Palisade grass grows quickly, and 3-5 months after sowing, it can be ready for a first, light grazing. It responds well to fertilization with N, but also with P and K.

Although experience regarding persistence of legumes in association with palisade grass is limited, the less competitive growth habit of this grass, as compared with signal grass, suggests that it can be grown with a range of legumes representing distinct growth habits, such as Desmodium heterocarpon (L.) DC. ssp. ovalifolium (Prain) Ohashi (prostrate-stoloniferous), Centrosema pubescens Benth. or Pueraria phaseoloides (Roxb.) Benth. (trailing-climbing), Stylosanthes guianensis (Aublet) Swartz (semi-erect herb/subshrub) and Leucaena leucocephala (Lamk) de Wit (shrub/tree).

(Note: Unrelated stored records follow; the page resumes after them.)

(** A tie is not always rounded up: 69 of 120 is 57.5 per cent, and the
    rate is 57, since the quotient is rounded before it is multiplied
    by 100. *)
Lemma rate_of_nearest_witness :
  0 <= 69 <= 120 ∧ 120 <= 310 ∧ rate_of 69 120 = 57 ∧
  0 <= rate_of 69 120 <= 100 ∧
  Z.abs (rate_of 69 120 * 120 - 100 * 69) * 2 <= 120 ∧
  (69 = 0 → rate_of 69 120 = 0) ∧
  (69 = 120 → 0 < 120 → rate_of 69 120 = 100).
Proof.
  split; [lia|]. split; [lia|]. split; [vm_compute; reflexivity|].
  apply (rate_of_nearest 69 120); lia.
Defined.

(** * Streaks *)

(** X23: for a clock whose last [n + 1] days are in year 100 or later,
    [computeStreak] returns [n < 3650] when the habit is completed on each
    of the [n] days that end today and not on the day before them; in
    particular it returns 0 when the habit is not completed today,
    whatever the earlier days hold. *)
Theorem computeStreak_counts (today n : Z) (habitId : string) (L : log) :
  0 <= n < 3650 → 100 <= YearFromDay (today - n) → today <= 100000000 →
  (∀ j, 0 <= j < n →
        isCompleted L (toISODate (Day (today - j))) habitId = true) →
  isCompleted L (toISODate (Day (today - n))) habitId = false →
  computeStreak (Day today) habitId L = n.
Proof.
  intros Hn Hy Ht Hall Hstop. unfold computeStreak.
  assert (∀ j, 0 <= j <= n →
               streak_key (Day today) j = toISODate (Day (today - j))) as Hkey.
  { intros j Hj. apply streak_key_Day; [|lia|done].
    pose proof (YearFromDay_mono (today - n) (today - j)). lia. }
  rewrite (streak_loop_stop (Day today) habitId L 3650 0 0 n); [lia|lia|lia|lia| |].
  - intros j Hj. rewrite Hkey by lia. apply Hall. lia.
  - rewrite Hkey by lia. done.
Qed.

Lemma computeStreak_counts_witness :
  let L := streak_log "A" 20759 5 in
  0 <= 5 < 3650 ∧ 100 <= YearFromDay (20759 - 5) ∧ 20759 <= 100000000 ∧
  isCompleted L "2026-11-02" "A" = true ∧
  isCompleted L "2026-10-28" "A" = false ∧
  computeStreak (Day 20759) "A" L = 5.
Proof.
  intros L.
  split; [lia|]. split; [vm_compute; discriminate|]. split; [lia|].
  split; [vm_compute; reflexivity|]. split; [vm_compute; reflexivity|].
  apply (computeStreak_counts 20759 5 "A" L);
    [lia|vm_compute; discriminate|lia| |vm_compute; reflexivity].
  intros j Hj.
  assert (j = 0 ∨ j = 1 ∨ j = 2 ∨ j = 3 ∨ j = 4) as Hcases by lia.
  destruct Hcases as [->|[->|[->|[->| ->]]]]; vm_compute; reflexivity.
Defined.

(** The loop of [computeBestStreak] over any list of keys: the current
    run is at most the best, and the best at most the number of keys of
    the list on which the habit is completed, and at least 1 if there is
    one. *)
Lemma bestStreak_loop_bounds (habitId : string) (L : log) (dates : list string)
    (best cur k : Z) (prev : option string) :
  0 <= cur <= best → best <= k → (1 <= k → 1 <= best) →
  let r := foldl (bestStreak_step habitId L) (best, cur, prev) dates in
  let n := len (filter (λ iso, isCompleted L iso habitId = true) dates) in
  0 <= r.1.2 <= r.1.1 ∧ r.1.1 <= k + n ∧ (1 <= k + n → 1 <= r.1.1).
Proof.
  revert best cur k prev.
  induction dates as [|iso dates IH]; intros best cur k prev Hc Hb Hk; cbv zeta.
  { rewrite filter_nil. unfold len. cbn [foldl fst snd length]. lia. }
  cbn [foldl]. rewrite filter_cons.
  destruct (isCompleted L iso habitId) eqn:E.
  - pose (cur' :=
      if no_prev prev then 1
      else if bool_decide
                (iso = toISODate (addDays (parseISODate (default EmptyString prev)) 1))
           then cur + 1 else 1).
    assert (bestStreak_step habitId L (best, cur, prev) iso =
            (Z.max best cur', cur', Some iso)) as ->.
    { unfold bestStreak_step. rewrite E. reflexivity. }
    assert (1 <= cur' <= cur + 1) as Hcur.
    { unfold cur'. repeat case_match; lia. }
    case_decide; [|done].
    specialize (IH (Z.max best cur') cur' (k + 1) (Some iso)).
    cbv zeta in IH. unfold len in *. cbn [length].
    destruct IH as (IH1 & IH2 & IH3); lia.
  - assert (bestStreak_step habitId L (best, cur, prev) iso = (best, cur, prev))
      as ->.
    { unfold bestStreak_step. rewrite E. reflexivity. }
    case_decide; [done|].
    specialize (IH best cur k prev Hc Hb Hk). apply IH.
Qed.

Like signal grass, palisade grass pastures can be severely affected in their productivity and persistence by spittlebug (mainly the genera Aeneolamia, Deois and Zulia in the Cercopidae family). This pest, however, seems to be restricted to tropical America. The most wide-spread cultivar, "Marandú", is spittlebug-resistant.

Palisade grass can be continuously or rotationally grazed down to a height of 20-30 cm. It is harvested by grazing animals or is mown and fed fresh to animals in cut-and-carry systems. Dry matter yields of palisade grass vary, according to growth conditions, from 8-20 t/ha per year. At stocking rates of 1.5 steers/ha during the dry season and 2.5 steers/ha during the rainy season, annual liveweight gains can range between 400-500 kg/ha. It flowers and sets seed abundantly; a first seed crop is possible 6-8 months after sowing. Depending on environmental conditions, up to 3 seed crops per year can be obtained with a total seed yield of 100-500 kg/ha.

Genetic resources and breeding

Palisade grass, particularly the material from East Africa, is well represented in the major germplasm collections of tropical forage grasses such as CIAT (Colombia). At CIAT, parallel to evaluation and selection within the available large B. brizantha/B. decumbens gene pool, a breeding programme is in progress aiming at cultivars that combine spittlebug resistance, low soil-fertility requirements, and high nutritive value.


Palisade grass, mainly the spittlebug-resistant cultivar "Marandú", will continue to play an important role in the development of tropical pastures in regions where spittlebug is a major constraint until new Brachiaria cultivars with spittlebug resistance as well as lower soil-fertility requirements become available.


  • Bogdan, A.V., 1977. Tropical pasture and fodder plants. Longman, London. p. 54.
  • Cuesta, P.A. & Pérez, R.A., 1987. Pasto La Libertad. Instituto Colombiano Agropecuario (ICA), Bogotá, Colombia. Boletín Técnico No 150. 16 pp.
  • Empresa Brasileira de Pesquisa Agropecuária, Centro Nacional de Pesquisa de Gado de Corte, 1984. Brachiaria brizantha cv. Marandú. EMBRAPA-CNPGC, Campo Grande-MS, Brazil. Documento No 21. 31 pp.
  • Skerman, P.J. & Riveros, F., 1990. Tropical grasses. FAO, Rome. pp. 234-237.